Si algo explica la mediocridad de muchas obras sobre el estallido y el mayo feminista es ese miedo a ofender al colectivo. Una mirada satisfecha que coincide con el turismo lingüístico lleno del ingenuo-ingenio de Andrés Montero, quizás la voz más visible de esos tiempos. Limpia, la novela que con más éxito de crítica y lectores reflejó eso mismo, padece del turismo social de Montero, de un maniqueísmo pedagógico, recordando al realismo socialista soviético. Pinochet se hizo vampiro.
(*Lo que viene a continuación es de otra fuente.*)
(** Completing an upload all of whose parts but the last are full. *)
Lemma complete_spec v0 key id log u bodies st :
  bk_uploads v0 !! id = None →
  uploading v0 key id log u bodies (bucket st) → up_buffer u = [] → bodies ≠ [] → log ≠ [] →
  full_parts (removelast bodies) →
  wp (r ← try (with_store (CompleteMultipartUpload key id (up_parts u)));
      mret match r with
           | Err e => mkFinish (Err (EWrap "error completing multipart upload" e)) false true
           | Ok _ => mkFinish (Ok tt) true false
           end) st (λ r st',
    (healthy_logs st → healthy_logs st') ∧
    match r with
    | Ok f => match fi_ret f with
              | Ok _ => fi_cleanup f = true ∧ fi_abort f = false ∧
                        bucket st' = mkBucket (stored key log (bk_objects v0)) (bk_uploads v0)
              | Err _ => fi_cleanup f = false ∧ ¬ (healthy_logs st ∧ s3_min_part <= min)%Z ∧
                         whole_or_nothing key log v0 (bucket st')
              end
    | Err _ => False
    end).
Proof.
  intros Hid Hu Hbuf Hne Hlog Hfull.
  pose proof (uploading_length _ _ _ _ _ _ _ Hu) as Hlen.
  destruct Hu as [(up & Hv & Hp) Hn _ Ha]. rewrite Hbuf, app_nil_r in Ha.
  assert (∀ x, complete_effect key id (up_parts u) x (bucket st) =
               complete_effect key id (up_parts u) tt (bucket st)) as Hunit by by intros [].
  assert (∀ v', complete_effect key id (up_parts u) tt (bucket st) v' →
    v' = mkBucket (stored key log (bk_objects v0)) (bk_uploads v0)) as Heff.
  { intros v' (up' & bodies' & Hup & Hp' & ->). rewrite Hv in *. simpl in *.
    rewrite lookup_insert_eq in Hup. injection Hup as <-.
    assert (bodies' = bodies) as ->.
    { clear -Hp Hp'. revert bodies Hp. induction Hp' as [|x b l bs Hx _ IH]; intros bodies Hp.
      - by inversion Hp.
      - inversion Hp as [|? b' ? bs' Hb' Hbs]; subst. rewrite Hx in Hb'. injection Hb' as ->.
        f_equal. by apply IH. }
    rewrite Ha, stored_nonempty by done. f_equal. by apply delete_insert_id. }
  apply wp_bind. eapply wp_call; [apply complete_law|].
  intros r st1 Hg Hok Hr. destruct r as [a|e]; unfold wp; simpl; (split; [done|]).
  - split_and!; [done..|]. rewrite Hunit in Hr. by apply Heff.
  - split; [done|]. split.
    + intros [Hh Hm]. assert (is_ok (Err (A := unit) e) = true) as Hx; [|done].
      apply (Hok Hh). exists up, bodies. rewrite Hv. simpl. rewrite lookup_insert_eq.
      split_and!; [done..| | |].
      * destruct (up_parts u); [|done]. by destruct bodies.
      * rewrite Hn. apply StronglySorted_seqZ.
      * eapply Forall_impl; [exact Hfull|]. simpl. lia.
    + destruct Hr as [->|[a Hr]]; [left; by rewrite Hv|].
      right. rewrite Hunit in Hr. by rewrite (Heff _ Hr).
Qed.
El feminismo, coreografía.
Bellas Artes cierra el gobierno con dos buenas exposiciones —Monvoisin y Matta—, dos números seguros que podrían estar en cualquier gobierno, como la programación de TVN, solo que ahora acompañada de un déficit inaudito que pone por primera vez su existencia en algo más que dudas.
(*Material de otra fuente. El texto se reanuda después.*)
(* ===== verification/ApiTrace.v ===== *)
(** * An API server of which only the calls are known

    A server that answers every request as it likes, from the history of the
    requests, and records them: theorems over it hold for every behaviour of the
    cluster, and say which requests a reconciler sends. *)

From S2P Require Import Prelude Api Kube Controllers.
Local Open Scope kontroler_scope.

Inductive Call :=
| GetPod (namespace name : string)
| UpdatePod (namespace : string) (pod : Pod)
| CreatePod (namespace : string) (pod : Pod)
| DeletePod (namespace name : string)
| ListPods (namespace uid : string)
| GetPVC (namespace name : string)
| UpdatePVC (namespace : string) (pvc : PersistentVolumeClaim)
| DeletePVC (namespace name : string)
| GetDagRun (namespace name : string)
| PatchDagRun (old new : DagRun)
| PatchDagRunStatus (old new : DagRun)
| GetDAG (namespace name : string)
| PatchDAG (namespace : string) (old new : DAG)
| PatchDAGStatus (namespace : string) (old new : DAG)
| GetDagTask (namespace name : string)
| PatchDagTask (namespace : string) (old new : DagTaskObject)
| PatchPod (old new : Pod)
| CreatePVC (pvc : NewPVC)
| PatchPVC (old new : PersistentVolumeClaim)
| ListManagedPods.

(** What a request is answered with. *)
Definition Reply (c : Call) : Type :=
  match c with
  | GetPod _ _ | UpdatePod _ _ | CreatePod _ _ | PatchPod _ _ => Pod
  | DeletePod _ _ | DeletePVC _ _ | CreatePVC _ => unit
  | ListPods _ _ => list Pod
  | GetPVC _ _ | UpdatePVC _ _ | PatchPVC _ _ => PersistentVolumeClaim
  | GetDagRun _ _ | PatchDagRun _ _ | PatchDagRunStatus _ _ => DagRun
  | GetDAG _ _ | PatchDAG _ _ _ | PatchDAGStatus _ _ _ => DAG
  | GetDagTask _ _ | PatchDagTask _ _ _ => DagTaskObject
  | ListManagedPods => list (Pod * Z)
  end.

(** The answer to a request after a history, and what the errors mean. *)
Record Server := mkServer {
  answer : ∀ c : Call, list Call → result (Reply c);
  says_not_found : GoError → bool;
  says_conflict : GoError → bool;
  says_already_exists : GoError → bool
}.

Definition call (srv : Server) (c : Call) : M (list Call) (Reply c) := λ history,
  (answer srv c history, history ++ [c]).

(** The two clients of one server. *)
#[global] Instance Server_api (srv : Server) : KubeAPI (list Call) := {
  pods_Get namespace name := call srv (GetPod namespace name);
  pods_Update namespace pod := call srv (UpdatePod namespace pod);
  pods_Create namespace pod := call srv (CreatePod namespace pod);
  pods_Delete namespace name := call srv (DeletePod namespace name);
  pods_List_uid namespace uid := call srv (ListPods namespace uid);
  pvc_Get namespace name := call srv (GetPVC namespace name);
  pvc_Update namespace pvc := call srv (UpdatePVC namespace pvc);
  pvc_Delete namespace name := call srv (DeletePVC namespace name);
  IsNotFound := says_not_found srv;
  IsConflict := says_conflict srv
}.

#[global] Instance Server_client (srv : Server) : CtrlClient (list Call) := {
  dagrun_Get namespace name := call srv (GetDagRun namespace name);
  dagrun_Patch old new := call srv (PatchDagRun old new);
  dagrun_PatchStatus old new := call srv (PatchDagRunStatus old new);
  dag_Get namespace name := call srv (GetDAG namespace name);
  dag_Patch namespace old new := call srv (PatchDAG namespace old new);
  dag_PatchStatus namespace old new := call srv (PatchDAGStatus namespace old new);
  dagtask_Get namespace name := call srv (GetDagTask namespace name);
  dagtask_Patch namespace old new := call srv (PatchDagTask namespace old new);
  pod_Patch old new := call srv (PatchPod old new);
  pvc_Create pvc := call srv (CreatePVC pvc);
  pvc_Patch old new := call srv (PatchPVC old new);
  IsAlreadyExists := says_already_exists srv;
  pods_List_managed := call srv ListManagedPods
}.

(** ** Which requests a computation sends *)

Section sends.
Context {S L : Type}.

(** The requests sent between two states, all of which satisfy a predicate. *)
Definition sends (P : Call → Prop) (w w' : Ctl S (list Call) L) : Prop :=
  ∃ new, ct_kube w' = ct_kube w ++ new ∧ Forall P new.

#[global] Instance sends_preorder P : PreOrder (sends P).
Proof.
  split.
  - intros w. exists []. by rewrite app_nil_r.
  - intros w1 w2 w3 (l1 & E1 & H1) (l2 & E2 & H2). exists (l1 ++ l2).
    rewrite E2, E1, app_assoc. split; [done|]. by apply Forall_app.
Qed.

Lemma sends_call (P : Call → Prop) {A} (m : M (list Call) A) c :
  (∀ history, (m history).2 = history ++ [c]) → P c →
  steps (sends P) (on_api (S := S) (L := L) m).
Proof.
  intros Hm Hc w. exists [c]. specialize (Hm (ct_kube w)). unfold on_api.
  destruct (m (ct_kube w)). simpl in *. by rewrite Forall_singleton.
Qed.

Lemma sends_db P {A} (m : M S A) : steps (sends P) (on_db (C := list Call) (L := L) m).
Proof.
  intros w. exists []. unfold on_db. destruct (m (ct_db w)). simpl. by rewrite app_nil_r.
Qed.

Lemma sends_logs P {A} (m : M L A) : steps (sends P) (on_logs (S := S) (C := list Call) m).
Proof.
  intros w. exists []. unfold on_logs. destruct (m (ct_logs w)). simpl. by rewrite app_nil_r.
Qed.

End sends.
Y, sin embargo, alguien podría encontrar en el desparpajo pobre y gentil de las películas Historia y Geografía, People in the Dragon o Denominación de Origen algo del espíritu de la época: una manera de
mirar a Chile —sus ganas y sus miserias— sin grandilocuencia, desde la sátira y la ternura. Algo que podríamos llamar la cultura Boric, o la cultura bajo el reino distraído y gentil del príncipe Gabriel. Provincianas hasta el tuétano, estas nuevas comedias chilenas están, sin embargo, abiertas al mundo. Tan fuera de contexto y tan cercanas como las no velas de Labatut que solo pueden haber sido escritas por un chileno, pero uno que aprendió a serlo en Holanda y en inglés.
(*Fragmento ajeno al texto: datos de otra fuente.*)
(** A check leaves the tables alone, never fails and sends nothing, or the
    deletion of an orphan. *)
Lemma check_pod_sends pod age (w : W) :
  let out := Orphans.check_pod Sscan_int pod age w in
  st_tables (ct_db out.2) = st_tables (ct_db w) ∧ out.1 = Ok tt ∧
  (nofault (ct_db w) → nofault (ct_db out.2)) ∧
  ((ct_kube out.2 = ct_kube w ∧ (nofault (ct_db w) → ¬ orphan (st_tables (ct_db w)) pod age)) ∨
   (orphan (st_tables (ct_db w)) pod age ∧
    ct_kube out.2 = ct_kube w ++ [UpdatePod (p_Namespace pod) (set_Finalizers [] pod);
                                  DeletePod (p_Namespace pod) (p_Name pod)])).
Proof.
  cbv zeta. unfold Orphans.check_pod.
  destruct (age <? Orphans.orphanPodGrace)%Z eqn:Eage.
  { split_and!; try done. left. split; [done|]. intros _ [Hage _]. lia. }
  destruct (p_Annotations pod !! kontrolerTaskRunID) as [v|] eqn:Ev.
  2: { split_and!; try done. left. split; [done|]. intros _ (_ & v & id & Hv & _). congruence. }
  case_bool_decide as Hv.
  { split_and!; try done. left. split; [done|]. intros _ (_ & v' & id & Hv' & Hne & _). by simplify_eq. }
  destruct (Sscan_int v) as [id|e] eqn:Es.
  2: { split_and!; try done. left. split; [done|]. intros _ (_ & v' & id & Hv' & _ & Hs & _). congruence. }
  assert (orphan (st_tables (ct_db w)) pod age ↔ ¬ live_task_run id (st_tables (ct_db w))) as Ho.
  { split.
    - intros (_ & v' & id' & Hv' & _ & Hs & Hl). assert (v' = v) as -> by congruence. assert (id' = id) as -> by congruence. done.
    - intros Hl. split; [lia|]. by exists v, id. }
  pose proof (GetTaskRunStatus_live id (ct_db w)) as (Ht & Hq & Hst).
  unfold mbind, M_bind, try, on_db.
  change (db_GetTaskRunStatus id (ct_db w)) with (GetTaskRunStatus id (ct_db w)).
  destruct (GetTaskRunStatus id (ct_db w)) as [r s]. simpl in Ht, Hq, Hst.
  pose proof (delete_orphan_sends pod (mkCtl s (ct_kube w) (ct_logs w))) as (Hd1 & Hd2 & Hd3).
  destruct r as [status|e].
  - destruct ((status =b "running") || (status =b "pending")) eqn:Er.
    + split_and!; try done. left. split; [done|]. intros _ Hl%Ho. apply Hl, Hst.
      apply orb_true_iff in Er as [Er|Er]; apply bool_decide_eq_true in Er as ->; set_solver.
    + apply orb_false_iff in Er as [E1 E2]. apply bool_decide_eq_false in E1. apply bool_decide_eq_false in E2.
      split_and!; [by rewrite Hd1|done|by rewrite Hd1|]. right. split; [|done]. apply Ho.
      rewrite Hst. set_solver.
  - case_bool_decide as He.
    + split_and!; [by rewrite Hd1|done|by rewrite Hd1|]. right. split; [|done]. apply Ho. by apply Hst.
    + split_and!; try done. left. split; [done|]. intros Hn. by destruct He; apply Hst.
Qed.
Un aire fresco que también se respira en Futrono, de Cecilia Armijo; Clandestino, de Salvador Young; Call Center, de Pilli Arteaga; Carmen, de Romina Pistola; Agua Fuerte, de Simón Soto; Kramp, de María José Ferrada o Cuando no éramos nadie, de Francisco Díaz Klaassen. O en el ensayo Negocio Familiar, de Álvaro Campos.
Estos y otros artistas parecen ya no vivir anclados a la memoria ni a la nostalgia, sino en un mundo donde lo único seguro es que nada es seguro. Mientras tanto, el resto del campo cultural vive con razón temeroso de que, si la derecha radical llega al poder, recorte todos los presupuestos. Muchos proyectos interesantes —y otros tantos muy prescindibles— cuelgan del hilo frágil de una batalla cultural que desprecia todo lo que los mortales llamamos cultura.
Lo único que sabemos quienes no podemos vivir sin ella es que, probablemente, sobrevivirá. Y quizá en los obstáculos que la esperan encuentre las respuestas que quienes decían amarla —pero nunca la miraron a los ojos— no supieron entregarle a tiempo.